Records for this exercise section start

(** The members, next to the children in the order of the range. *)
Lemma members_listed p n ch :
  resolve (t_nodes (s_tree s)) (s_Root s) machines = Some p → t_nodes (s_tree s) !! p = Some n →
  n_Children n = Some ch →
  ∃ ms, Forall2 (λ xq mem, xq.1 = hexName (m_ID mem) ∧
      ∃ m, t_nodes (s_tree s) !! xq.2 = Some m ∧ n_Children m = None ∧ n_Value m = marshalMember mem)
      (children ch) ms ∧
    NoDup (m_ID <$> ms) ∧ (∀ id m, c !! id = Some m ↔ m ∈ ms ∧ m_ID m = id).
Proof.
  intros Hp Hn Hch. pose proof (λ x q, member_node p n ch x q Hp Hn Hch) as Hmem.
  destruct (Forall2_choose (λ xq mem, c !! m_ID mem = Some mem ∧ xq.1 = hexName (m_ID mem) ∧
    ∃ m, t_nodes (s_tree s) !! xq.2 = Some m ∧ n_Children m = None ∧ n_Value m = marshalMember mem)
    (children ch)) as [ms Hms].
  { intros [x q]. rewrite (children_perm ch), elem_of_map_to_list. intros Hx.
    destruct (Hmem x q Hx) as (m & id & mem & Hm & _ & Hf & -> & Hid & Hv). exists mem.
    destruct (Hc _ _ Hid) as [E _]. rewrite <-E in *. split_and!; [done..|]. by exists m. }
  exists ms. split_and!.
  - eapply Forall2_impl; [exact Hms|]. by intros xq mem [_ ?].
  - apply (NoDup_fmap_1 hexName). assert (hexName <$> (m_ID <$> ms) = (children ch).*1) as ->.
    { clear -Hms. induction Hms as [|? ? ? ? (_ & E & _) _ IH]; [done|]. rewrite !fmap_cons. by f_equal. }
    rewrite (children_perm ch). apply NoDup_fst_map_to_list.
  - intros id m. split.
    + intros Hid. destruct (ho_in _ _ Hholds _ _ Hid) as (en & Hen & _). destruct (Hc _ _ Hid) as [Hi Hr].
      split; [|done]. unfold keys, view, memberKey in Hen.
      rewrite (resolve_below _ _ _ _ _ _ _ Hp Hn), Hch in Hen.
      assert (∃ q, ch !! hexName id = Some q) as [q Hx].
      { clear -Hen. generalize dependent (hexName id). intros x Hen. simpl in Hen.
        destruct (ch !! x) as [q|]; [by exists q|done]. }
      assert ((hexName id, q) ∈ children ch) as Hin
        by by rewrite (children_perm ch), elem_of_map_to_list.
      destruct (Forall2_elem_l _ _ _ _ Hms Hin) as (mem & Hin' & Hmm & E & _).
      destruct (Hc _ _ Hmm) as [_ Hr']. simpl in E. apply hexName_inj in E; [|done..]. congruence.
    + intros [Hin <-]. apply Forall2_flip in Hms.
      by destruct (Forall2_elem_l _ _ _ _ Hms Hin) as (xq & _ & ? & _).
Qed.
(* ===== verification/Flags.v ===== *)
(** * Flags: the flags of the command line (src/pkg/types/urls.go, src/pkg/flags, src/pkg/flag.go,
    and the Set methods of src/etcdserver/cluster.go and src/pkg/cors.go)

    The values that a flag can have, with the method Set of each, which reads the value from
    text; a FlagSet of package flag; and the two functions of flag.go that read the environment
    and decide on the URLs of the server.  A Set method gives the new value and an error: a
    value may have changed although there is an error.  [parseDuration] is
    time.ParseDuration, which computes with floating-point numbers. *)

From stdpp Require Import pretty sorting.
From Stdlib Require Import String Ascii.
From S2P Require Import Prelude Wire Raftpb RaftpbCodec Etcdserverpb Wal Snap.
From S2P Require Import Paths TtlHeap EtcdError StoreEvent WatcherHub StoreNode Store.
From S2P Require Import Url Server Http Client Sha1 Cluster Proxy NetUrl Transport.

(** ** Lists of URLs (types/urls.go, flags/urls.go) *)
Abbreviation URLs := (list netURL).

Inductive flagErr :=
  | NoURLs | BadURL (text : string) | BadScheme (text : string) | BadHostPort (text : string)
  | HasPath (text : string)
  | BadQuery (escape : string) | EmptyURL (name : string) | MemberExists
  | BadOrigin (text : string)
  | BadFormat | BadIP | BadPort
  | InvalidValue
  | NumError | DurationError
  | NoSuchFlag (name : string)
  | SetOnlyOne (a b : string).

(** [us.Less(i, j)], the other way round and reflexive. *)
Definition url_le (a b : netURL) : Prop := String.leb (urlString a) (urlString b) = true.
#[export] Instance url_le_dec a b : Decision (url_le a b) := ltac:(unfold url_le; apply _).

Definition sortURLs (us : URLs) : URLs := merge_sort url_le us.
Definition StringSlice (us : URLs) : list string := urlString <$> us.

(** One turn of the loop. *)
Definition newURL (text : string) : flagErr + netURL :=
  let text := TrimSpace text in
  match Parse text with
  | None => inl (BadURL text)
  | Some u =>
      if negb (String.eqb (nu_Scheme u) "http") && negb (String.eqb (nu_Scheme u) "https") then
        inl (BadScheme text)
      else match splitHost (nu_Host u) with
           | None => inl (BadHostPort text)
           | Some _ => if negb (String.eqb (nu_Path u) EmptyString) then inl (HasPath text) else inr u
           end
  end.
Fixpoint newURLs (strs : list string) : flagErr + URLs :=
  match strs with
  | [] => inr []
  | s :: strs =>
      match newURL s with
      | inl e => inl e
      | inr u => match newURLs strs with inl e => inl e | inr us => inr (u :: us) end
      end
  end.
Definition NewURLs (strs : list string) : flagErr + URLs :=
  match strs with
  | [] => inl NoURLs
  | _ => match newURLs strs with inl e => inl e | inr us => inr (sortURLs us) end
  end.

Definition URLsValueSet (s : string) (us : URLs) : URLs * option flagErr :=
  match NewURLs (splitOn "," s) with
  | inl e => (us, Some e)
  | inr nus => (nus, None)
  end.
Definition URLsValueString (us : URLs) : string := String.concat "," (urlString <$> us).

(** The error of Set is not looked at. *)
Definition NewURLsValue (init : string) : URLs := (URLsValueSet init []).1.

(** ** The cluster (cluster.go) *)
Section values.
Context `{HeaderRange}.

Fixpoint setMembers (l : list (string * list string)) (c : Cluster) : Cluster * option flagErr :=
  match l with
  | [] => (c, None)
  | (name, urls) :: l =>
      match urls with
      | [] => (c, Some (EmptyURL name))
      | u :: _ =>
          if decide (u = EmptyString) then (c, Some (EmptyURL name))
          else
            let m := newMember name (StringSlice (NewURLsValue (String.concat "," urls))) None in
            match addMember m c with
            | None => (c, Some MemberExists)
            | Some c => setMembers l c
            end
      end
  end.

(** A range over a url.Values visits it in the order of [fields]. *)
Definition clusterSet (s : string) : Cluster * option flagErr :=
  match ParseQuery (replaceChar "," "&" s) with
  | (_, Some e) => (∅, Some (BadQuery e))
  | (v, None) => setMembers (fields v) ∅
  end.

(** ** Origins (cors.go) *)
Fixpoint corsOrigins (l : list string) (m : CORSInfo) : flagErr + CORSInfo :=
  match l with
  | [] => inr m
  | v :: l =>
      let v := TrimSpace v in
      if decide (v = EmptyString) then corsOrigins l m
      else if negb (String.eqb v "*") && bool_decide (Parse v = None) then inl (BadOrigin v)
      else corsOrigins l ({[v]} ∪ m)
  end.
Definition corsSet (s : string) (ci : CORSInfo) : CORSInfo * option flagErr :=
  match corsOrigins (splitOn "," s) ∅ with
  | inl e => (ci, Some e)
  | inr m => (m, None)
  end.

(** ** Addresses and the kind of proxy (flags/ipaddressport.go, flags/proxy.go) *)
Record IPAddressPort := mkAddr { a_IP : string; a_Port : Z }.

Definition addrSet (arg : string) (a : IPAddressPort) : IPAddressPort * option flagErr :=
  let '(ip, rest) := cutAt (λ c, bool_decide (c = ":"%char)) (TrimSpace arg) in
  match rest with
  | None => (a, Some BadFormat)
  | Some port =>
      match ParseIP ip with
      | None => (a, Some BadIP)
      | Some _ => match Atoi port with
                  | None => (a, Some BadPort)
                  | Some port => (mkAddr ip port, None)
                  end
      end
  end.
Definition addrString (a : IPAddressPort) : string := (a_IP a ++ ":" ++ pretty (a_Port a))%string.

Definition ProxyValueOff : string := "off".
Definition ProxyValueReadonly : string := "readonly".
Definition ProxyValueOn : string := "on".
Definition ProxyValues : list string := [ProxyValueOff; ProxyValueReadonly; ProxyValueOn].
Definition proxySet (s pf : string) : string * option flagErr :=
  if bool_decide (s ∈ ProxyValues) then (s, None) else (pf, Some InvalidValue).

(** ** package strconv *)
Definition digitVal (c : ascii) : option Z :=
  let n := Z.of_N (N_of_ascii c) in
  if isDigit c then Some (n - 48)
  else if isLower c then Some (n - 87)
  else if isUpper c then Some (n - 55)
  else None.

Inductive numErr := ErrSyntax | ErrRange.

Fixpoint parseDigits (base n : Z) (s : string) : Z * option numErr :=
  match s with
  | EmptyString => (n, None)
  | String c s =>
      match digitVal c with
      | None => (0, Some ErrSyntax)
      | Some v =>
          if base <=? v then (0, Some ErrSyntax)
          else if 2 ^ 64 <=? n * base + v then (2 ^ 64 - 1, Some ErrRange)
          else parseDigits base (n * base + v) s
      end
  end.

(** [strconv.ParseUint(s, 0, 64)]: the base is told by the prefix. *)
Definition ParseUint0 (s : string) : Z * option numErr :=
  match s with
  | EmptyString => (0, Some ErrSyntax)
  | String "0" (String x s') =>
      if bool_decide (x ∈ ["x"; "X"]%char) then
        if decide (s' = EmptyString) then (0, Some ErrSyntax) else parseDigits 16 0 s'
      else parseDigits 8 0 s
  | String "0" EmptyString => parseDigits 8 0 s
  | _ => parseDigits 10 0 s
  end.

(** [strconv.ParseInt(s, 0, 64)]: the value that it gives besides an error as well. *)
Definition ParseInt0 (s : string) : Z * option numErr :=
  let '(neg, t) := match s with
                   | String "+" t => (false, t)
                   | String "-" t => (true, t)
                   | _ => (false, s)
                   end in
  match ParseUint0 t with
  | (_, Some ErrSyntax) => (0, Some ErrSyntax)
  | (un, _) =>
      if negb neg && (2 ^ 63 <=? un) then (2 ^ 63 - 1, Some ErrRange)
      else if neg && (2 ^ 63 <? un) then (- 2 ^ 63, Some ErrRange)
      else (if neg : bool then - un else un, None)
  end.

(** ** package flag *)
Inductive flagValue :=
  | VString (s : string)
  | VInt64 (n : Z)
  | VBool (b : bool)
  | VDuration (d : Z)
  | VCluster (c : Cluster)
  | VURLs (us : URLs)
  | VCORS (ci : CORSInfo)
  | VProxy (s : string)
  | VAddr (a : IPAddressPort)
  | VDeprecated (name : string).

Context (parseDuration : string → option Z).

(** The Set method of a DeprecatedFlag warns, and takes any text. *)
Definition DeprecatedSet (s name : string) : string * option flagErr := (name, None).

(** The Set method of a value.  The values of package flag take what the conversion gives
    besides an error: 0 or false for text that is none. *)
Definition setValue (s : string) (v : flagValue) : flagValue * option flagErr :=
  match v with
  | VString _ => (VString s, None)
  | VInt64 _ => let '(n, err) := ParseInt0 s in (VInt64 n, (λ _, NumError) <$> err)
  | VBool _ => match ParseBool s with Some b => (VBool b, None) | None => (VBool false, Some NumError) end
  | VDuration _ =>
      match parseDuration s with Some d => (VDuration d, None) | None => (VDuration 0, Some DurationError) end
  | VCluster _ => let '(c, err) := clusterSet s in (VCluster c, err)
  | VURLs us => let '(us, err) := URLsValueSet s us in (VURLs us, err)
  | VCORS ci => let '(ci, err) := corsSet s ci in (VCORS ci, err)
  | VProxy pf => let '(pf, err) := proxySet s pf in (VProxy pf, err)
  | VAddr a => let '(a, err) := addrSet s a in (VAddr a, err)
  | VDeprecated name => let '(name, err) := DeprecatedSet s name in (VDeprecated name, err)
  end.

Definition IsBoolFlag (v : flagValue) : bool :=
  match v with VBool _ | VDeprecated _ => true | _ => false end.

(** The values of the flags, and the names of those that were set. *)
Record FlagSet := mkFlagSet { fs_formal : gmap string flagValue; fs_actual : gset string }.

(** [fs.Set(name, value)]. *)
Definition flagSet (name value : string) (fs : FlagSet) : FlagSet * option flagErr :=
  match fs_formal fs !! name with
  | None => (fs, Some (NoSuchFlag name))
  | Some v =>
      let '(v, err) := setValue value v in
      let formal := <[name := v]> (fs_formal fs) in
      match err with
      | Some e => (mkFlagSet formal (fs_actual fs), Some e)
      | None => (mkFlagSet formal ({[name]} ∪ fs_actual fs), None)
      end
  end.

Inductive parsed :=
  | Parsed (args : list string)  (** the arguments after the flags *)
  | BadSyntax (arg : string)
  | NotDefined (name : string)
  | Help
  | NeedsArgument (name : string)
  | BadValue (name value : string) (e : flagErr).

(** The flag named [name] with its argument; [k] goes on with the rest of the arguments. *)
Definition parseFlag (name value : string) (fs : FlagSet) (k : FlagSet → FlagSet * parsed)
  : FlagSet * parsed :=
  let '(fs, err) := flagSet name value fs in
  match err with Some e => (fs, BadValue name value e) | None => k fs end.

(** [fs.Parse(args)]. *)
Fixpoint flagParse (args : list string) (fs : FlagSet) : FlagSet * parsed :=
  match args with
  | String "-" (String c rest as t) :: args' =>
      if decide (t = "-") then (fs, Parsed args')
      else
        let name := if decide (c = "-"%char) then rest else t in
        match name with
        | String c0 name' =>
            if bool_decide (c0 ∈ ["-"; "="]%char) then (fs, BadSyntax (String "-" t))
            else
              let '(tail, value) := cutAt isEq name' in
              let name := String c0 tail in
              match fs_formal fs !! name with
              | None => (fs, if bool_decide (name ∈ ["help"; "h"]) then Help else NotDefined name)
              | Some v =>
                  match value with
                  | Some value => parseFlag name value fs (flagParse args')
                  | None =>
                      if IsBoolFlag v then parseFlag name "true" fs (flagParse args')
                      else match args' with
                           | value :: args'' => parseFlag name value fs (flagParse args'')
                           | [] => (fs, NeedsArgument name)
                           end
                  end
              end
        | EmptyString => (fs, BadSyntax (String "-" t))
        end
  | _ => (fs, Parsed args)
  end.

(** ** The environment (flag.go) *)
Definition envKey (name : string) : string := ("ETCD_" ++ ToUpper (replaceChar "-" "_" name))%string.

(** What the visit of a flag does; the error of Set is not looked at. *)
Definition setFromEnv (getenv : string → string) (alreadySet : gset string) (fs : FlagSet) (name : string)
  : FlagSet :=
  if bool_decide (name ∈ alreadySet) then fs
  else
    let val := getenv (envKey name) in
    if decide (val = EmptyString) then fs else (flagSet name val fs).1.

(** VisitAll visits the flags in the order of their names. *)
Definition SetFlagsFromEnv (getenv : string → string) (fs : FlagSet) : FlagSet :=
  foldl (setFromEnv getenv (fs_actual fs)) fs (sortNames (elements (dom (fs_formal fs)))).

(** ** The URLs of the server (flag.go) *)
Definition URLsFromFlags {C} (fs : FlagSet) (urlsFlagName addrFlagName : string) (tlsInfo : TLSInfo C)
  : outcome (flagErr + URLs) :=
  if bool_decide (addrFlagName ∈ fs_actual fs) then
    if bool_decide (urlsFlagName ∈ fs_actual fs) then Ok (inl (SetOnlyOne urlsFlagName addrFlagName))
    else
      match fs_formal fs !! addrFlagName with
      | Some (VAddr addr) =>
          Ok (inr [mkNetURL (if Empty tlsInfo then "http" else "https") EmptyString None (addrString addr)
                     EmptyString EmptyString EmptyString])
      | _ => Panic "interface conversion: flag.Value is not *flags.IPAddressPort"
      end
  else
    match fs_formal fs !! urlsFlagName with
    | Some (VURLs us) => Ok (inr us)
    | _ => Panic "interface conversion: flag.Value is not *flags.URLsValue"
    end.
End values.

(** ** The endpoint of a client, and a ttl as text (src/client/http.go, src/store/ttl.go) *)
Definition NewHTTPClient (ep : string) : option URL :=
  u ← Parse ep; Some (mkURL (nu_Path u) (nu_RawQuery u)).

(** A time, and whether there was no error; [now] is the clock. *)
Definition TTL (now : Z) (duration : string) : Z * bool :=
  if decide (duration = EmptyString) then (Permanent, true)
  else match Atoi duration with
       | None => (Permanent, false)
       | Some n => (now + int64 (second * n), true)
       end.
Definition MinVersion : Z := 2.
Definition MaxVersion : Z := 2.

Records for this exercise section end

Transcribe the records above exactly, beginning at the line that contains "ip port, None)" and ending with the line that contains "if isDigit c then Some (n - 48)", both included, and nothing else.

                  | Some port => (mkAddr ip port, None)
                  end
      end
  end.
Definition addrString (a : IPAddressPort) : string := (a_IP a ++ ":" ++ pretty (a_Port a))%string.

Definition ProxyValueOff : string := "off".
Definition ProxyValueReadonly : string := "readonly".
Definition ProxyValueOn : string := "on".
Definition ProxyValues : list string := [ProxyValueOff; ProxyValueReadonly; ProxyValueOn].
Definition proxySet (s pf : string) : string * option flagErr :=
  if bool_decide (s ∈ ProxyValues) then (s, None) else (pf, Some InvalidValue).

(** ** package strconv *)
Definition digitVal (c : ascii) : option Z :=
  let n := Z.of_N (N_of_ascii c) in
  if isDigit c then Some (n - 48)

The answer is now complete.